IL MUGNAIO E IL FORNAIO

     Stasera parleremo di due mestieri fratelli, anche perché fratelli erano in paese Giacomo e Giovanni, il primo un mugnaio e il secondo un fornaio, entrambi impolverati di bianco.

    Perché di bianco?

    Ma la farina, Luce! All'inizio il mulino e il forno erano l'uno accanto all'altro, poi Giovanni si spostò, perché – come disse al fratello – "Il mulino fa troppa polvere, mi tien lontani i clienti".

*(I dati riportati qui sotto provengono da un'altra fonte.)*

(** C6: the worker sends a skipped result for a declaration exactly when
    its target folder exists and either no version is declared or the
    [.version] file of the folder holds the declared version; it then
    removes nothing, downloads nothing and leaves the filesystem and the
    network as they were. *)
Theorem skipped_iff_up_to_date (m0 : GithubTarballModule) (w : World) (t : string) :
  Github.TargetFolder m0 = Ret t ->
  ((exists trace m' w',
       downloadModule (ops := ops) m0 w = Ret (trace, m', w') /\
       exists r, r ∈ sent trace /\ skipped r = true)
   <-> installed m0 t w)
  /\ (forall trace m' w',
        downloadModule (ops := ops) m0 w = Ret (trace, m', w') ->
        (exists r, r ∈ sent trace /\ skipped r = true) ->
        trace = [EvSend (skipped_result m0)] /\
        removals trace = [] /\ downloads trace = [] /\ w' = w).
Proof.
  intros Ht.
  assert (forall trace m' w',
    downloadModule (ops := ops) m0 w = Ret (trace, m', w') ->
    (exists r, r ∈ sent trace /\ skipped r = true) ->
    installed m0 t w /\ trace = [EvSend (skipped_result m0)] /\ w' = w) as Hskip.
  { intros trace m' w' Hret (r & Hin & Hr).
    destruct (IsUpToDate_installed m0 w t Ht) as [[Hinst Hup]|[_ [w0 Hup]]].
    - apply downloadModule_shape in Hret
        as [(Hup' & _ & ->)|(? & ? & ? & ? & ? & ? & ? & Hup' & _)];
        change (IsUpToDate m0 w) with (Github.IsUpToDate m0 w) in Hup';
        rewrite Hup in Hup'; by simplify_eq.
    - apply downloadModule_shape in Hret
        as [(Hup' & _ & ->)|(? & ? & d1 & m1 & ? & more & derr & Hup' & _ & _ & _ & _ & _ & ->)];
        change (IsUpToDate m0 w) with (Github.IsUpToDate m0 w) in Hup';
        rewrite Hup in Hup'; simplify_eq.
      exfalso. unfold sent in Hin. simpl in Hin. rewrite omap_app in Hin.
      apply elem_of_app in Hin as [Hin|Hin].
      + pose proof (retries_trace_not_skipped d1 m1 more) as Hall.
        rewrite Forall_forall in Hall. apply Hall in Hin. congruence.
      + simpl in Hin. apply list_elem_of_singleton in Hin. subst r.
        unfold final_result in Hr. by destruct (is_error derr). }
  split.
  - split.
    + intros (trace & m' & w' & Hret & Hr). by apply (Hskip _ _ _ Hret Hr).
    + intros Hinst.
      destruct (IsUpToDate_installed m0 w t Ht) as [[_ Hup]|[Hno _]]; [|done].
      exists [EvSend (skipped_result m0)], m0, w. split.
      * unfold downloadModule.
        change (IsUpToDate m0 w) with (Github.IsUpToDate m0 w). by rewrite Hup.
      * exists (skipped_result m0). split; [|done]. simpl. apply list_elem_of_here.
  - intros trace m' w' Hret Hr.
    destruct (Hskip _ _ _ Hret Hr) as (_ & -> & ->). done.
Qed.

End UpToDate.

Lemma skipped_iff_up_to_date_witness :
  let w := world_of widget_installed (widget_host (tags_json widget_tags)) in
  Github.TargetFolder my_widget = Ret "/srv/puppet/modules/widget" /\
  installed my_widget "/srv/puppet/modules/widget" w /\
  exists trace m' w',
    downloadModule (ops := sample_ops) my_widget w = Ret (trace, m', w') /\
    exists r, r ∈ sent trace /\ skipped r = true.
Proof.
  intros w.
  assert (Github.TargetFolder my_widget = Ret "/srv/puppet/modules/widget") as Ht
    by reflexivity.
  assert (installed my_widget "/srv/puppet/modules/widget" w) as Hinst.
  { split; [by eexists|]. by right. }
  refine (conj Ht (conj Hinst _)).
  exact (proj2 (proj1 (skipped_iff_up_to_date sample_Unmarshal sample_extract
                         sample_fingerprint my_widget w _ Ht)) Hinst).
Defined.

(** ** The aggregator *)

Section Aggregator.

Context {M : Type} {ops : PuppetModule M} {moduleFile : Type}.
Variable NewMetadataFile : string -> option moduleFile.

(** C7, as the code has it: for a skipped result the aggregator writes no
    log line, counts no failure and calls [Processed] once; with transitive
    discovery disabled it does nothing else, with discovery enabled it first
    builds the metadata file of the target folder and, when there is one,
    counts it as pending work and enqueues it. *)
Theorem parseResult_skipped (st : Aggregator moduleFile) (r : DownloadResult M) :
  skipped r = true -> err_error (err r) = None ->
  parseResult NewMetadataFile false st r = Ret (call_Processed (m r) st)
  /\ (forall t, TargetFolder (m r) = Ret t ->
        parseResult NewMetadataFile true st r
        = Ret (call_Processed (m r) (discover NewMetadataFile t st)))
  /\ (forall deps st',
        parseResult NewMetadataFile deps st r = Ret st' ->
        logged st' = logged st /\
        downloadErrors st' = downloadErrors st /\
        done_calls st' = done_calls st ++ [Processed (m r)]).
Proof.
  intros Hskip Herr. unfold parseResult. rewrite Herr, Hskip. simpl.
  split; [done|]. split.
  - intros t ->. simpl. unfold discover. by destruct (NewMetadataFile _).
  - intros [|] st' Hret.
    + destruct (TargetFolder (m r)); simpl in Hret; try discriminate.
      destruct (NewMetadataFile _); simpl in Hret; by simplify_eq.
    + simpl in Hret. by simplify_eq.
Qed.

End Aggregator.

Lemma parseResult_skipped_witness :
  let r := skipped_result my_widget in
  let st := Aggregator_start 1 in
  let t := "/srv/puppet/modules/widget" in
  skipped r = true /\
  err_error (err r) = None /\
  @TargetFolder _ sample_ops (m r) = Ret t /\
  parseResult (ops := sample_ops) (NewMetadataFile_in widget_with_metadata) false st r
  = Ret (call_Processed (ops := sample_ops) my_widget st) /\
  parseResult (ops := sample_ops) (NewMetadataFile_in widget_with_metadata) true st r
  = Ret (call_Processed (ops := sample_ops) my_widget
           (discover (NewMetadataFile_in widget_with_metadata) t st)).
Proof.
  intros r st t.
  pose proof (parseResult_skipped (ops := sample_ops)
                (NewMetadataFile_in widget_with_metadata) st r eq_refl eq_refl)
    as (Hoff & Hon & _).
  exact (conj eq_refl (conj eq_refl (conj eq_refl (conj Hoff (Hon t eq_refl))))).
Defined.

(** C7 as the specification words it fails: with transitive discovery
    enabled, the skipped result of an installed module that has a
    [metadata.json] makes the aggregator enqueue that file and count it as
    pending work before it calls [Processed]. *)
Lemma skipped_result_enqueues_metadata :
  exists st',
    parseResult (ops := sample_ops) (NewMetadataFile_in widget_with_metadata) true
      (Aggregator_start 1) (skipped_result my_widget) = Ret st' /\
    metadataFiles st' = [ {| Filename := "/srv/puppet/modules/widget/metadata.json" |} ] /\
    metadataFiles (Aggregator_start (moduleFile := MetadataFile) 1) = [] /\
    wg st' = 1 + 1 - 1 /\
    logged st' = [] /\ done_calls st' = [0%nat].
Proof. eexists. split; [vm_compute; reflexivity|]. by repeat split. Qed.

(** ** The deduplicator *)

Lemma select_at_cons {A} (keep : nat -> bool) (x : A) l :
  select_at keep (x :: l)
  = (if keep 0%nat then [x] else []) ++ select_at (keep ∘ S) l.
Proof. unfold select_at. rewrite imap_cons. simpl. by destruct (keep 0%nat). Qed.

Lemma select_at_ext {A} (keep keep' : nat -> bool) (l : list A) :
  (forall i, (i < length l)%nat -> keep i = keep' i) ->
  select_at keep l = select_at keep' l.
Proof.
  intros Hext. unfold select_at. f_equal. apply imap_ext.
  intros i x Hi. by rewrite Hext; [|eapply lookup_lt_Some].
Qed.

(** The selected and the rejected elements are all the elements. *)
Lemma select_at_partition {A} (keep : nat -> bool) (l : list A) :
  select_at keep l ++ select_at (negb ∘ keep) l ≡ₚ l.
Proof.
  revert keep. induction l as [|x l IH]; intros keep; [done|].
  rewrite !select_at_cons. simpl. destruct (keep 0%nat); simpl.
  - f_equiv. apply (IH (keep ∘ S)).
  - rewrite <- Permutation_middle. f_equiv. apply (IH (keep ∘ S)).
Qed.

    Eh già, non volevano impolverarsi.

    Un tempo i mulini erano azionati ad acqua: la forza del torrente girava una grande ruota a pale che fungeva per così dire da turbina. Dove l'acqua non c'era, il motore del mulino era il mulo, doverosamente munito di paraocchi, perché legato a stanghe e costretto a girare in cerchio. Ma quando venne l'elettricità, la corrente sostituì sia l'acqua sia il mulo.

    Com'era fatto un mulino?

    C'erano due grandi macine cilindriche, l'una sovrapposta all'altra, che giravano in senso fra loro contrario. Macinavano il grano per l'alimentazione dell'uomo e il granturco per il pollame. Il mugnaio poteva regolare la grana del macinato e ottenerla grossa o fine. La farina si radunava al centro e attraverso certe scanalature fuorusciva ai piedi della macchina di pietra. Poi il mugnaio, con una pala di legno, la raccoglieva per versarla nei sacchi. Dopo la mietitura da Giacomo  c'era un viavai di contadini. Il mugnaio, però. non toccava il denaro: quando  un contadino portava da lui un certo numero di sacchi di grano, Giacomo si tratteneva per compenso uno di essi o uno dei sacchi della farina appena macinata. 

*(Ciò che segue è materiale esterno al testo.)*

(** ** Logging *)

Inductive log_record : Type :=
| LogInfo (msg : string)
| LogCritical (ident_data : IdentifierData) (data : json) (exc_info : exn).

Definition is_critical (r : log_record) : bool :=
  match r with LogCritical _ _ _ => true | LogInfo _ => false end.

(** ** The state a driver operation runs in

    [exchanges] is the history of the calls made on the session, each
    with what it produced; [log] is what was handed to the logger. *)
Record world `{Session} : Type := {
  net : Net;
  exchanges : list (request * outcome response);
  log : list log_record
}.

(** A computation that may raise and that changes the world. *)
Definition M `{Session} (A : Type) : Type := world -> outcome A * world.

#[export] Instance M_ret `{Session} : MRet M := fun A a w => (Ret a, w).

#[export] Instance M_bind `{Session} : MBind M := fun A B f m w =>
  match m w with
  | (Ret a, w') => f a w'
  | (Raise e, w') => (Raise e, w')
  end.

Definition raise `{Session} {A} (e : exn) : M A := fun w => (Raise e, w).

Definition lift `{Session} {A} (o : outcome A) : M A := fun w => (o, w).

(** [try: body except Exception as err: handler(err)] *)
Definition try_except `{Session} {A} (body : M A) (handler : exn -> M A) : M A :=
  fun w =>
    match body w with
    | (Ret a, w') => (Ret a, w')
    | (Raise err, w') => handler err w'
    end.

Definition emit `{Session} (r : log_record) : M unit := fun w =>
  (Ret tt, {| net := net w; exchanges := exchanges w; log := log w ++ [r] |}).

(** [async with session.post(...)/put(...) as response] *)
Definition session_request `{Session} (req : request) : M response := fun w =>
  let (r, n) := http req (net w) in
  (r, {| net := n; exchanges := exchanges w ++ [(req, r)]; log := log w |}).

(** ** Strings *)

(** [s.replace(old, new)] for a non-empty [old]: every occurrence of
    [old], scanning from the left, becomes [new]; [skip] counts the
    characters of a matched occurrence still to be dropped. *)
Fixpoint replace_from (old new : string) (skip : nat) (s : string) : string :=
  match s with
  | EmptyString => EmptyString
  | String c rest =>
      match skip with
      | S k => replace_from old new k rest
      | O =>
          if String.prefix old s
          then new +:+ replace_from old new (Nat.pred (String.length old)) rest
          else String c (replace_from old new 0 rest)
      end
  end.

Definition replace (s old new : string) : string := replace_from old new 0 s.

(** ** apidriver.py *)
Module APIDriver.

Definition _GET_ENDPOINT : string := "{base}/config/get".
Definition _AITER_COGS_ENDPOINT : string := "{base}/config/cogs".
Definition _SET_ENDPOINT : string := "{base}/config/set".
Definition _INCREMENT_ENDPOINT : string := "{base}/config/increment".
Definition _TOGGLE_ENDPOINT : string := "{base}/config/toggle".
Definition _CLEAR_ENDPOINT : string := "{base}/config/clear".
Definition _CLEAR_ALL_ENDPOINT : string := "{base}/config/clear_all".

(** [json_loads], bound by the import block. *)
Definition json_loads `{Codec} : string -> option json :=
  if orjson then orjson_loads lib else ujson_loads lib.

(** [APIDriver._load_to_string] *)
Definition _load_to_string `{Codec} (value : pyval) : pyval :=
  if negb orjson then value
  else if hasattr_decode value then
    match value with
    | PBytes b => PJson (JStr (decode b))
    | PJson _ => value
    end
  else value.

(** [APIDriver._dump_to_string] *)
Definition _dump_to_string `{Codec} (value : json) : string :=
  if negb orjson then ujson_dumps lib value
  else decode (orjson_dumps lib value).

(** [JsonPayload(value)], with the default [encoding], [content_type] and
    [dumps] (which is [json_dumps], the [dumps] of the selected codec). *)
Definition JsonPayload `{Codec} (value : json) : BytesPayload :=
  if orjson then
    {| payload_value := orjson_dumps lib value;
       payload_content_type := "application/json";
       payload_encoding := "utf-8" |}
  else
    {| payload_value := encode (ujson_dumps lib value);
       payload_content_type := "application/json";
       payload_encoding := "utf-8" |}.

(** The driver: the class attributes set by [initialize] and the two
    instance attributes of [BaseDriver]. *)
Record t : Type := {
  token : option string;
  base_url : string;
  cog_name : string;
  unique_cog_identifier : string
}.

(** [await response.json(loads=json_loads)]: [loads] applied to the text
    of the body; a body that is not a document makes the call raise.
    What [aiohttp] does before it calls [loads] (the check of the
    Content-Type header, [None] for an empty body) is not modelled: a
    [response] is a status and a body that reaches [loads]. *)
Definition response_json `{Codec} `{Session} (r : response) : M json :=
  match json_loads (body r) with
  | Some j => mret j
  | None => raise JSONDecodeError
  end.

(** [value.get(key)] on an arbitrary value *)
Definition py_get `{Session} (value : pyval) (key : string) : M json :=
  match value with
  | PJson (JObj kvs) => mret (dict_get kvs key)
  | _ => raise AttributeError
  end.

Definition authorization (self : t) : list (string * option string) :=
  [("Authorization", token self)].

(** The tail shared by [set], [clear], [inc], [toggle] and
    [delete_all_data] once the request is made. *)
Definition value_or_config_error `{Base} `{Codec} `{Session} (r : response) : M json :=
  response_output ← response_json r;
  if Z.eqb (status r) 200 then
    py_get (_load_to_string (PJson response_output)) "value"
  else raise (ConfigError (py_str response_output)).

Definition get_request `{Base} `{Codec} (self : t) (identifier_data : IdentifierData) : request :=
  let full_identifiers := to_dict identifier_data in
  {| req_method := POST;
     req_url := replace _GET_ENDPOINT "{base}" (base_url self);
     req_headers := authorization self;
     req_param := [];
     req_data := Some (JsonPayload (JObj [("identifier", full_identifiers)])) |}.

Definition get `{Base} `{Codec} `{Session} (self : t) (identifier_data : IdentifierData)
  : M pyval :=
  r ← session_request (get_request self identifier_data);
  if Z.eqb (status r) 200 then
    j ← response_json r;
    mret (_load_to_string (PJson j))
  else raise KeyError.

Definition set_payload `{Base} `{Codec} (identifier_data : IdentifierData) (value : json) : json :=
  let full_identifiers := to_dict identifier_data in
  JObj [("identifier", full_identifiers); ("config_data", JStr (_dump_to_string value))].

Definition set_request `{Base} `{Codec} (self : t) (identifier_data : IdentifierData)
  (value : json) : request :=
  {| req_method := PUT;
     req_url := replace _SET_ENDPOINT "{base}" (base_url self);
     req_headers := authorization self;
     req_param := [];
     req_data := Some (JsonPayload (set_payload identifier_data value)) |}.

Definition set `{Base} `{Codec} `{Session} (self : t) (identifier_data : IdentifierData)
  (value : json) : M json :=
  r ← session_request (set_request self identifier_data value);
  value_or_config_error r.

Definition clear_request `{Base} `{Codec} (self : t) (identifier_data : IdentifierData) : request :=
  let full_identifiers := to_dict identifier_data in
  {| req_method := PUT;
     req_url := replace _CLEAR_ENDPOINT "{base}" (base_url self);
     req_headers := authorization self;
     req_param := [];
     req_data := Some (JsonPayload (JObj [("identifier", full_identifiers)])) |}.

Definition clear `{Base} `{Codec} `{Session} (self : t) (identifier_data : IdentifierData)
  : M json :=
  r ← session_request (clear_request self identifier_data);
  value_or_config_error r.

(** The body of [inc] and of [toggle] *)
Definition update_payload `{Base} `{Codec} (identifier_data : IdentifierData)
  (value default : json) : json :=
  let full_identifiers := to_dict identifier_data in
  JObj [("identifier", full_identifiers);
        ("config_data", JStr (_dump_to_string value));
        ("default", JStr (_dump_to_string default))].

Definition inc_request `{Base} `{Codec} (self : t) (identifier_data : IdentifierData)
  (value default : Z) : request :=
  {| req_method := PUT;
     req_url := replace _INCREMENT_ENDPOINT "{base}" (base_url self);
     req_headers := authorization self;
     req_param := [];
     req_data := Some (JsonPayload (update_payload identifier_data (JInt value) (JInt default))) |}.

Definition inc `{Base} `{Codec} `{Session} (self : t) (identifier_data : IdentifierData)
  (value default : Z) : M json :=
  r ← session_request (inc_request self identifier_data value default);
  value_or_config_error r.

(** An [Optional[bool]] argument as the value handed to the codec. *)
Definition of_optional_bool (value : option bool) : json :=
  match value with
  | Some b => JBool b
  | None => JNull
  end.

Definition toggle_request `{Base} `{Codec} (self : t) (identifier_data : IdentifierData)
  (value default : option bool) : request :=
  {| req_method := PUT;
     req_url := replace _TOGGLE_ENDPOINT "{base}" (base_url self);
     req_headers := authorization self;
     req_param := [];
     req_data := Some (JsonPayload (update_payload identifier_data
                                      (of_optional_bool value) (of_optional_bool default))) |}.

Definition toggle `{Base} `{Codec} `{Session} (self : t) (identifier_data : IdentifierData)
  (value default : option bool) : M json :=
  r ← session_request (toggle_request self identifier_data value default);
  value_or_config_error r.

Definition delete_all_data_request (self : t) : request :=
  {| req_method := PUT;
     req_url := replace _CLEAR_ALL_ENDPOINT "{base}" (base_url self);
     req_headers := authorization self;
     req_param := [("i_want_to_do_this", JBool true)];
     req_data := None |}.

(** [delete_all_data(cls, **kwargs)]: [kwargs] is what the caller passed. *)
Definition delete_all_data `{Base} `{Codec} `{Session} (cls : t) (kwargs : list (string * json))
  : M json :=
  r ← session_request (delete_all_data_request cls);
  value_or_config_error r.

(** The arguments of the [IdentifierData(...)] call of the migration:
    the driver's own names, the category, a primary key, no secondary key,
    and the pair returned by [get_pkey_info] as the two trailing
    arguments.  The call itself is [construct] of this record. *)
Definition migration_identifier (self : t) (category : string) (pkey : list string)
  (pkey_info : nat * bool) : IdentifierData :=
  {| owner_namespace := cog_name self;
     instance_id := unique_cog_identifier self;
     category := category;
     primary_key := pkey;
     secondary_key := [];
     primary_key_length := fst pkey_info;
     is_custom := snd pkey_info |}.

(** The [for pkey, data in splitted_pkey] loop of [_individual_migrate]. *)
Fixpoint migrate_leaves `{Base} `{Codec} `{Session} (self : t) (category : string)
  (custom_group_data : registry) (splitted_pkey : list (list string * json)) : M unit :=
  match splitted_pkey with
  | [] => mret tt
  | (pkey, data) :: rest =>
      pkey_info ← lift (get_pkey_info category custom_group_data);
      ident_data ← lift (construct (migration_identifier self category pkey pkey_info));
      _ ← try_except
            (_ ← set self ident_data data; mret tt)
            (fun err => emit (LogCritical ident_data data err));
      migrate_leaves self category custom_group_data rest
  end.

    Faceva un baratto, insomma?

    Eh sì. Attento, però. La farina ottenuta nel mulino non era pura, perché era mista a crusca. Per dividere l'una dall'altra la massaia usava il setaccio, uno strumento circolare fatto con una rete metallica e un alto bordo di legno. Lo poneva sul tavolo e vi metteva un bel po' di farina, poi, senza sollevare il setaccio dal tavolo, compiva una serie di gesti rotatori, che facevano passare la farina bianca attraverso le sue fitte maglie, trattenendo invece sulla rete le fibre rossicce della crusca.

    E buttava la crusca?

    Macché. L'aggiungeva al trògolo del maialino. Vi è da dire, Luce, che Giacomo era un buon uomo, eppure aveva dei nemici…

    I ladri!

    No, i topi. Perciò metteva tante trappole in magazzino. Ma soprattutto aveva un gatto che faceva una guardia continua, come un autentico pretoriano. Se non fosse che di giorno si faceva spesso distrarre dalla gracula indiana, l'uccello nero dal becco giallo che sa imitare i suoni umani. A Giacomo faceva compagnia e lui, quando il tempo era mite, esponeva la voliera davanti al portone del mulino. A chi usciva, la gracula gracchiava con accento tedesco: "Chaipagato?".  C'era sempre qualche estraneo che ci cascava.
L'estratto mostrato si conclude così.